Design Notes¶
The interesting problems — narrated, with the trade-offs. Each links the ADR that records the decision.
1. SOAP notes are Base64 inside FHIR Binary — decode, don't parse (ADR-005)¶
Coherent's clinical notes aren't a separate file format; they're Base64-encoded text inside
Binary resources, linked to encounters via DocumentReference. The right extraction is a
decode step, not a CCDA/section parser. One consequence worth stating honestly: Synthea SOAP
notes contain S/A/P but no Objective section, so the Silver completeness check validates
S/A/P only — the validation matches reality rather than an idealized template.
2. DICOM: extract headers, never pixels (ADR-006 · 013)¶
pydicom.dcmread(..., stop_before_pixels=True) everywhere. Imaging metadata (modality, body
site, series, dimensions) enriches the encounter; pixel arrays are deliberately never loaded —
fast, lightweight, and the correct scope when the goal is encounter context, not radiology
inference. FHIR ImagingStudy is authoritative for the 3,752 studies; the 298 with a downloaded
.dcm add real header dimensions. Coherent's descriptive DICOM tags are placeholder "UNKNOWN",
normalized to null — so grounding uses modality + body_site_display, not a study description.
3. The as-of-date problem list (ADR-014)¶
The decision that most demonstrates clinical-data-temporality judgment. A naive encounter-grain
join left the majority of encounters with an empty problem list. Recomputing
active_conditions as the patient's problem list active as of each encounter date (onset ≤
date, not yet abated) dropped empty problem lists to 0.9% and lifted average conditions per
encounter to 9.57. Medications get the same as-of-date treatment — but with an honest asterisk:
FHIR has no medication stop date, so meds are a forward status=active approximation, not a
reconstructable point-in-time timeline (Responsible Data).
4. Dict-based FHIR parsing over typed models (ADR-008)¶
Parsing uses plain dict access with .get(...) defaults rather than fhir.resources Pydantic
models. Coherent bundles are large and partially-populated; defensive .get() access keeps the
transforms pure, dependency-light, and resilient to missing/optional fields, while explicit Arrow
schemas (not inference) pin the output types. Clinical codes (SNOMED/LOINC/ICD) stay strings,
never cast to numeric.
5. Why the platform abstraction was replaced (ADR-022)¶
The most consequential architecture decision — and a reversal.
flowchart LR
A["ADR-002 · platform abstraction<br/>one interface, env var selects engine"] --> C
B["ADR-004 · Arrow interchange<br/>every transform returns pa.Table"] --> C
C["ADR-020 · Fabric distributed parse<br/>applyInPandas bridge — friction"] --> D
D["ADR-022 · independent per-platform impls<br/>each tier engine-native; one shared contract"]
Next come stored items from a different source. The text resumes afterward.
(** C9: each mesher returns null exactly when it has emitted no quad; in
    particular both return null for a grid of Air. *)
Theorem mesh_absent_iff_no_quads (c : Chunk) :
  (createSimpleChunkMesh c = None ↔ quadCount (simpleBuffers c) = 0) ∧
  (createGreedyChunkMesh c = None ↔ quadCount (greedyBuffers c) = 0) ∧
  (isAllAir c → createSimpleChunkMesh c = None ∧ createGreedyChunkMesh c = None).
Proof.
  split_and!.
  - apply finishMesh_None, quadsEmitted_simpleBuffers.
  - apply finishMesh_None, quadsEmitted_greedyBuffers.
  - intros Hair. unfold createSimpleChunkMesh, createGreedyChunkMesh.
    by rewrite simpleBuffers_air, greedyBuffers_air.
Qed.

Lemma mesh_absent_iff_no_quads_witness :
  createSimpleChunkMesh airChunk = None ∧ createGreedyChunkMesh airChunk = None.
Proof.
  refine (proj2 (proj2 (mesh_absent_iff_no_quads airChunk))
            (checkGrid_correct airChunk (λ _ _ _, AIR) _)).
  vm_compute. reflexivity.
Defined.


(** * The height map *)

Lemma forZ_append {A : Type} (g : Z → A) n :
  0 ≤ n → forZ 0 n (λ i l, l ++ [g i]) [] = g <$> seqZ 0 n.
Proof.
  intros Hn.
  apply (forZ_ind (λ i l, l = g <$> seqZ 0 i)); [done|by rewrite seqZ_nil by lia|].
  intros i l Hi ->. rewrite seqZ_app by lia. rewrite fmap_app.
  rewrite (seqZ_cons _ 1) by lia. rewrite (seqZ_nil _ (Z.pred 1)) by lia.
  done.
Qed.

Lemma generateHeightMap_fmap noise2D pow chunkX chunkZ :
  generateHeightMap noise2D pow chunkX chunkZ =
    (λ x, (λ z, columnHeight noise2D pow chunkX chunkZ x z) <$> seqZ 0 CHUNK_SIZE)
      <$> seqZ 0 CHUNK_SIZE.
Proof.
  unfold generateHeightMap.
  rewrite <- (forZ_append _ CHUNK_SIZE) by done.
  apply forZ_ext. intros x hm Hx. by rewrite forZ_append.
Qed.

Lemma generateHeightMap_lookup noise2D pow chunkX chunkZ x z :
  0 ≤ x < CHUNK_SIZE → 0 ≤ z < CHUNK_SIZE →
  (generateHeightMap noise2D pow chunkX chunkZ !!! Z.to_nat x) !!! Z.to_nat z
    = columnHeight noise2D pow chunkX chunkZ x z.
Proof.
  intros Hx Hz. rewrite generateHeightMap_fmap.
  by rewrite !lookup_total_fmap_seqZ.
Qed.

Lemma initChunk_air : initChunk = airChunk.
Proof. vm_compute. reflexivity. Qed.

(** The last two steps of a height computation: clamp, then map to the
    height range and floor. *)
Lemma scaled_height_range (f : Q) :
  (0 <= f)%Q → (f <= 1)%Q →
  MIN_HEIGHT ≤ Qfloor (inject_Z MIN_HEIGHT + f * inject_Z (MAX_HEIGHT - MIN_HEIGHT))
    ≤ MAX_HEIGHT.
Proof.
  intros H0 H1. unfold MIN_HEIGHT, MAX_HEIGHT. split.
  - rewrite <- (Qfloor_Z 5) at 1. apply Qfloor_resp_le.
    change (inject_Z (50 - 5)) with (45 # 1)%Q. change (inject_Z 5) with (5 # 1)%Q.
    lra.
  - rewrite <- (Qfloor_Z 50) at 2. apply Qfloor_resp_le.
    change (inject_Z (50 - 5)) with (45 # 1)%Q. change (inject_Z 5) with (5 # 1)%Q.
    change (inject_Z 50) with (50 # 1)%Q.
    lra.
Qed.

Lemma clamp_range (f : Q) : (0 <= Qmax 0 (Qmin 1 f))%Q ∧ (Qmax 0 (Qmin 1 f) <= 1)%Q.
Proof.
  split; [apply Q.le_max_l|].
  apply Q.max_lub; [done|apply Q.le_min_l].
Qed.

Lemma columnHeight_range noise2D pow chunkX chunkZ x z :
  MIN_HEIGHT ≤ columnHeight noise2D pow chunkX chunkZ x z ≤ MAX_HEIGHT.
Proof. unfold columnHeight. apply scaled_height_range; apply clamp_range. Qed.

Lemma getTerrainHeight_range (sin cos : Q → Q) worldX worldZ :
  (∀ a, (-1 <= sin a)%Q ∧ (sin a <= 1)%Q) →
  (∀ a, (-1 <= cos a)%Q ∧ (cos a <= 1)%Q) →
  MIN_HEIGHT ≤ getTerrainHeight sin cos worldX worldZ ≤ MAX_HEIGHT.
Proof.
  intros Hsin Hcos. unfold getTerrainHeight.
  apply scaled_height_range; [apply Qabs_nonneg|].
  rewrite Qabs_Qmult.
  set (a := (worldX * TERRAIN_SCALE)%Q). set (b := (worldZ * TERRAIN_SCALE)%Q).
  assert (Qabs (sin a) <= 1)%Q as Ha by (apply Qabs_Qle_condition, Hsin).
  assert (Qabs (cos b) <= 1)%Q as Hb by (apply Qabs_Qle_condition, Hcos).
  pose proof (Qabs_nonneg (sin a)). pose proof (Qabs_nonneg (cos b)).
  nra.
Qed.

(** C6: every entry of a height map, for every chunk coordinate pair and
    whatever the noise function returns, and every result of
    getTerrainHeight (for a sine and a cosine with values in [-1, 1]), is
    an integer from 5 to 50. *)
Theorem heights_within_range :
  (∀ (noise2D pow : Q → Q → Q) (chunkX chunkZ : Z) (row : list Z) (h : Z),
     row ∈ generateHeightMap noise2D pow chunkX chunkZ → h ∈ row →
     MIN_HEIGHT ≤ h ≤ MAX_HEIGHT) ∧
  (∀ (noise2D pow : Q → Q → Q) (chunkX chunkZ x z : Z),
     0 ≤ x < CHUNK_SIZE → 0 ≤ z < CHUNK_SIZE →
     MIN_HEIGHT ≤ (generateHeightMap noise2D pow chunkX chunkZ !!! Z.to_nat x)
                    !!! Z.to_nat z ≤ MAX_HEIGHT) ∧
  (∀ (sin cos : Q → Q) (worldX worldZ : Q),
     (∀ a, (-1 <= sin a)%Q ∧ (sin a <= 1)%Q) →
     (∀ a, (-1 <= cos a)%Q ∧ (cos a <= 1)%Q) →
     MIN_HEIGHT ≤ getTerrainHeight sin cos worldX worldZ ≤ MAX_HEIGHT).
Proof.
  split_and!.
  - intros noise2D pow chunkX chunkZ row h Hrow Hh.
    rewrite generateHeightMap_fmap in Hrow.
    apply list_elem_of_fmap in Hrow as (x & -> & Hx).
    apply list_elem_of_fmap in Hh as (z & -> & Hz).
    apply columnHeight_range.
  - intros noise2D pow chunkX chunkZ x z Hx Hz.
    rewrite generateHeightMap_lookup by done. apply columnHeight_range.
  - intros sin cos worldX worldZ. apply getTerrainHeight_range.
Qed.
classDef old fill:#fff7ed,stroke:#fb923c;
classDef new fill:#eef2ff,stroke:#6366f1;
class A,B,C old
class D new
The original design routed everything through one LakehousePlatform interface with an Arrow
(pa.Table) interchange — elegant on the laptop. But making Spark-on-Fabric honor that interface
meant an applyInPandas Python bridge that fought Spark's native, distributed from_json parsing
(ADR-020). The abstraction was now costing more
than it saved. ADR-022 replaced it with two
independent, engine-native implementations: LocalLite returns pa.Table (Polars + delta-rs),
Fabric returns Spark DataFrames (Spark + OneLake), and the tiers stay compatible by schema
parity + lockstep CONTRACT_VERSION — not shared code. Each tier is now idiomatic for its
engine; the Gold contract is the only thing they must agree on. See Engine Parity.
6. Orchestration as a first-class surface (ADR-015 · 016)¶
The same pure LocalLite transforms run under a dependency-light CLI and a Dagster
software-defined asset graph: cohorts become partitions (per-cohort backfill), validate_table
becomes an @asset_check (rule-by-rule pass/fail in the UI), and a sensor watches
data/bronze/fhir/ as an Auto-Loader analogue. Each materialization carries rendered metadata
(schema + sample rows + a SOAP card) via the shared core/preview.py renderers — the same data
shape shows up in the Dagster UI, the CLI walkthrough, and the DuckDB SQL notebook.